* _Problem_: Among the entries below, take the line with "its [contents] are" and the line with "(contents : list Box)", and output them and every line between them exactly, with nothing else.

** Opening Dataset records block **

(** *** Tree builder *)

(** An open element: its name as written, its resolved tag and
    attributes, the bindings in scope, its text and its children so far,
    the latest first. *)
Record frame := Frame {
  f_name : string;
  f_tag : string;
  f_attrib : list (string * string);
  f_ns : ns_env;
  f_text : option string;
  f_kids : list Element }.

Definition bstate : Type := list frame * option Element.

Definition join_text (o : option string) (s : string) : option string :=
  Some (default EmptyString o +:+ s).

Definition frame_add_text (s : string) (f : frame) : frame :=
  match f_kids f with
  | [] => Frame (f_name f) (f_tag f) (f_attrib f) (f_ns f) (join_text (f_text f) s) []
  | mkElement t a x tl c :: ks =>
      Frame (f_name f) (f_tag f) (f_attrib f) (f_ns f) (f_text f)
            (mkElement t a x (join_text tl s) c :: ks)
  end.

Definition element_of (f : frame) : Element :=
  mkElement (f_tag f) (f_attrib f) (f_text f) None (rev (f_kids f)).

(** A finished element goes to its parent, or becomes the root. *)
Definition attach (e : Element) (stack : list frame) (root : option Element) : bstate :=
  match stack with
  | p :: r =>
      (Frame (f_name p) (f_tag p) (f_attrib p) (f_ns p) (f_text p) (e :: f_kids p) :: r,
       root)
  | [] => ([], Some e)
  end.

Definition bstep (st : bstate) (t : token) : result bstate :=
  let '(stack, root) := st in
  match t with
  | TDecl => Raise ParseError
  | TText s =>
      match stack with
      | f :: r => Ok (frame_add_text s f :: r, root)
      | [] => if forallb is_space (list_ascii_of_string s) then Ok st else Raise ParseError
      end
  | TStart name attrs empty =>
      match stack, root with
      | [], Some _ => Raise ParseError
      | _, _ =>
          let env := match stack with f :: _ => f_ns f | [] => initial_ns end in
          env' ← declare_ns attrs env;
          t ← resolve_element env' name;
          a ← resolve_attrs env' [] attrs;
          let f := Frame name t a env' None [] in
          if empty then Ok (attach (element_of f) stack root) else Ok (f :: stack, root)
      end
  | TEnd name =>
      match stack with
      | f :: r =>
          if String.eqb (f_name f) name then Ok (attach (element_of f) r root)
          else Raise ParseError
      | [] => Raise ParseError
      end
  end.

Fixpoint build (st : bstate) (toks : list token) : result bstate :=
  match toks with
  | [] => Ok st
  | t :: r => st' ← bstep st t; build st' r
  end.

(** [xml.etree.ElementTree.XML(text)]: the root element, or [ParseError]. *)
Definition XML (text : string) : result Element :=
  toks ← tokenize text;
  let toks := match toks with TDecl :: r => r | _ => toks end in
  st ← build ([], None) toks;
  match st with
  | ([], Some e) => Ok e
  | _ => Raise ParseError
  end.

End ElementTree.

(** ** The box model ([spatialmedia.mpeg]) *)

Module mpeg.

(** Modelled from the spec: the four-character codes of
    [mpeg.constants], which is not part of this file.  They are the ISO
    base media codes of the extension box, the track box, the media box
    and the handler reference box, and the handler type of video. *)
Module constants.
Definition TAG_UUID : string := "uuid".
Definition TAG_TRAK : string := "trak".
Definition TAG_MDIA : string := "mdia".
Definition TAG_HDLR : string := "hdlr".
Definition TRAK_TYPE_VIDE : string := "vide".
End constants.

(** Modelled from the spec: the class [mpeg.Box].  A box has a type tag,
    a position in the backing stream, a header size and a content size;
    its [contents] are an ordered sequence of child boxes (a container) or
    raw bytes, which are [None] while they are not materialized. *)
Inductive Box :=
| Container (name : string) (position header_size content_size : Z)
            (contents : list Box)
| Leaf (name : string) (position header_size content_size : Z)
       (contents : option string).

Definition name (b : Box) : string :=
  match b with Container n _ _ _ _ | Leaf n _ _ _ _ => n end.
Definition position (b : Box) : Z :=
  match b with Container _ p _ _ _ | Leaf _ p _ _ _ => p end.
Definition header_size (b : Box) : Z :=
  match b with Container _ _ h _ _ | Leaf _ _ h _ _ => h end.
Definition content_size (b : Box) : Z :=
  match b with Container _ _ _ c _ | Leaf _ _ _ c _ => c end.

(** Modelled from the spec: [Box.content_start()], the position of the
    first content byte in the backing stream. *)
Definition content_start (b : Box) : Z := position b + header_size b.

(** Modelled from the spec: [Box.size()], header and content. *)
Definition size (b : Box) : Z := header_size b + content_size b.

(** What [for x in b.contents: x.name ...] iterates over.  Raw contents
    are not a sequence of boxes: [None] is not iterable and a character of
    a byte string has no [name]. *)
Definition iter_boxes (b : Box) : result (list Box) :=
  match b with
  | Container _ _ _ _ l => Ok l
  | Leaf _ _ _ _ None => Raise TypeError
  | Leaf _ _ _ _ (Some EmptyString) => Ok []
  | Leaf _ _ _ _ (Some (String _ _)) => Raise AttributeError
  end.

(** Modelled from the spec: [Box.remove(tag)] removes every child box of
    type [tag].  Cached sizes stay as they are until [resize]. *)
Definition remove (tag : string) (b : Box) : Box :=
  match b with
  | Container n p h c l =>
      Container n p h c (filter (fun x => negb (String.eqb (name x) tag)) l)
  | Leaf _ _ _ _ _ => b
  end.

(** Modelled from the spec: [Box.add(child)] appends [child] as the last
    child and returns [True], or rejects it and returns [False].  The
    spec leaves open when the box model rejects an append; [accepts]
    stands for that decision. *)
Definition add (accepts : Box -> Box -> bool) (b child : Box) : bool * Box :=
  match b with
  | Container n p h c l =>
      if accepts b child then (true, Container n p h c (l ++ [child])) else (false, b)
  | Leaf _ _ _ _ _ => (false, b)
  end.

(** Modelled from the spec: the size pass.  The content size of a
    container becomes the sum of the sizes of its resized children. *)
Fixpoint resize_box (b : Box) : Box :=
  match b with
  | Container n p h _ l =>
      let l' := map resize_box l in
      Container n p h (foldr (fun x acc => size x + acc) 0 l') l'
  | Leaf _ _ _ _ _ => b
  end.

(** Modelled from the spec: a loaded file.  [moov_box] is one of the
    top-level boxes; the top-level boxes before and after it are kept
    beside it. *)
Record mpeg4 := Mpeg4 {
  leading : list Box;
  moov_box : Box;
  trailing : list Box;
  file_size : Z }.

(** Modelled from the spec: [mpeg4.resize()]. *)
Definition resize (f : mpeg4) : mpeg4 :=
  let boxes := map resize_box (leading f) ++ [resize_box (moov_box f)]
               ++ map resize_box (trailing f) in
  Mpeg4 (map resize_box (leading f)) (resize_box (moov_box f))
        (map resize_box (trailing f))
        (foldr (fun x acc => size x + acc) 0 boxes).

(** [moov_box.contents = l] *)
Definition set_contents (b : Box) (l : list Box) : Box :=
  match b with
  | Container n p h c _ => Container n p h c l
  | Leaf _ _ _ _ _ => b
  end.

End mpeg.
Import mpeg.constants.

(** ** Effects: the console, the input file handle and the output file *)

Inductive carg :=
| CStr (s : string)
| CExn (e : exn).

(** A file opened for reading: its bytes and the current offset. *)
Record file := File { data : string; offset : Z }.

Record world := World {
  console_log : list (list carg);
  in_fh : file;
  out_file : option mpeg.mpeg4 }.

(** A computation reads and updates the world, and returns or raises. *)
Definition M (A : Type) : Type := world -> result A * world.

Definition ret {A} (a : A) : M A := fun w => (Ok a, w).

Definition bind {A B} (m : M A) (f : A -> M B) : M B := fun w =>
  match m w with
  | (Ok a, w') => f a w'
  | (Raise e, w') => (Raise e, w')
  end.

Notation "'do' x <- m ; k" := (bind m (fun x => k))
  (at level 10, x pattern, m at level 100, k at level 200).

Definition lift {A} (r : result A) : M A := fun w => (r, w).

(** [try: body except xml.etree.ElementTree.ParseError: handler] *)
Definition except_ParseError {A} (body handler : M A) : M A := fun w =>
  match body w with
  | (Raise ParseError, w') => handler w'
  | r => r
  end.

(** [console(args...)] *)
Definition console (args : list carg) : M unit := fun w =>
  (Ok tt, World (console_log w ++ [args]) (in_fh w) (out_file w)).

(** [fh.seek(pos)] *)
Definition seek (pos : Z) : M unit := fun w =>
  if pos <? 0 then (Raise IOError, w)
  else (Ok tt, World (console_log w) (File (data (in_fh w)) pos) (out_file w)).

(** [fh.read(n)]: up to [n] bytes from the current offset, everything that
    is left when [n] is negative. *)
Definition read (n : Z) : M string := fun w =>
  let rest := drop (Z.to_nat (offset (in_fh w))) (data (in_fh w)) in
  let got := if n <? 0 then rest else take (Z.to_nat n) rest in
  (Ok got, World (console_log w) (File (data (in_fh w)) (offset (in_fh w) + len got))
                 (out_file w)).

(** Modelled from the spec: [mpeg4_file.save(in_fh, out_fh)] persists the
    tree to the output stream.  The output file holds the tree that was
    written. *)
Definition save (f : mpeg.mpeg4) : M unit := fun w =>
  (Ok tt, World (console_log w) (in_fh w) (Some f)).

Definition tab : string := String (ascii_of_nat 9) EmptyString.

(** ** [spherical_uuid] (lines 99-117) *)

(** A fresh [mpeg.Box()] is a leaf.  The function sets its name, header
    size, contents and content size; the position, which it leaves as the
    constructor set it, is taken to be 0. *)
Definition spherical_uuid (metadata : string) : mpeg.Box :=
  let contents := SPHERICAL_UUID_ID +:+ metadata in
  mpeg.Leaf TAG_UUID 0 8 (len contents) (Some contents).

(** ** [parse_spherical_xml] (lines 153-190) *)

(** [s + child.text]: a [TypeError] when the text is [None]. *)
Definition add_text (s : string) (t : option string) : result string :=
  match t with
  | Some t => Ok (s +:+ t)
  | None => Raise TypeError
  end.

(** The loop of lines 179-188. *)
Fixpoint parse_children (children : list ElementTree.Element)
         (sphericalDictionary : gmap string string) : M (gmap string string) :=
  match children with
  | [] => ret sphericalDictionary
  | child :: rest =>
      match SPHERICAL_TAGS !! ElementTree.tag child with
      | Some name =>
          do line <- lift (add_text (tab +:+ tab +:+ "Found: " +:+ name +:+ " = ")
                                (ElementTree.text child));
          do _ <- console [CStr line];
          match ElementTree.text child with
          | Some text => parse_children rest (<[name := text]> sphericalDictionary)
          | None => lift (Raise TypeError)
          end
      | None =>
          let tag := ElementTree.tag child in
          do spherical_prefix <- lift (global "spherical_prefix");
          let tag :=
            if String.eqb (slice_to (ElementTree.tag child) (len spherical_prefix))
                          spherical_prefix
            then slice_from (ElementTree.tag child) (len spherical_prefix) else tag in
          do line <- lift (add_text (tab +:+ tab +:+ "Unknown: " +:+ tag +:+ " = ")
                                (ElementTree.text child));
          do _ <- console [CStr line];
          parse_children rest sphericalDictionary
      end
  end.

** Closing Dataset records block **

* _Answer to the exercise_:
    its [contents] are an ordered sequence of child boxes (a container) or
    raw bytes, which are [None] while they are not materialized. *)
Inductive Box :=
| Container (name : string) (position header_size content_size : Z)
            (contents : list Box)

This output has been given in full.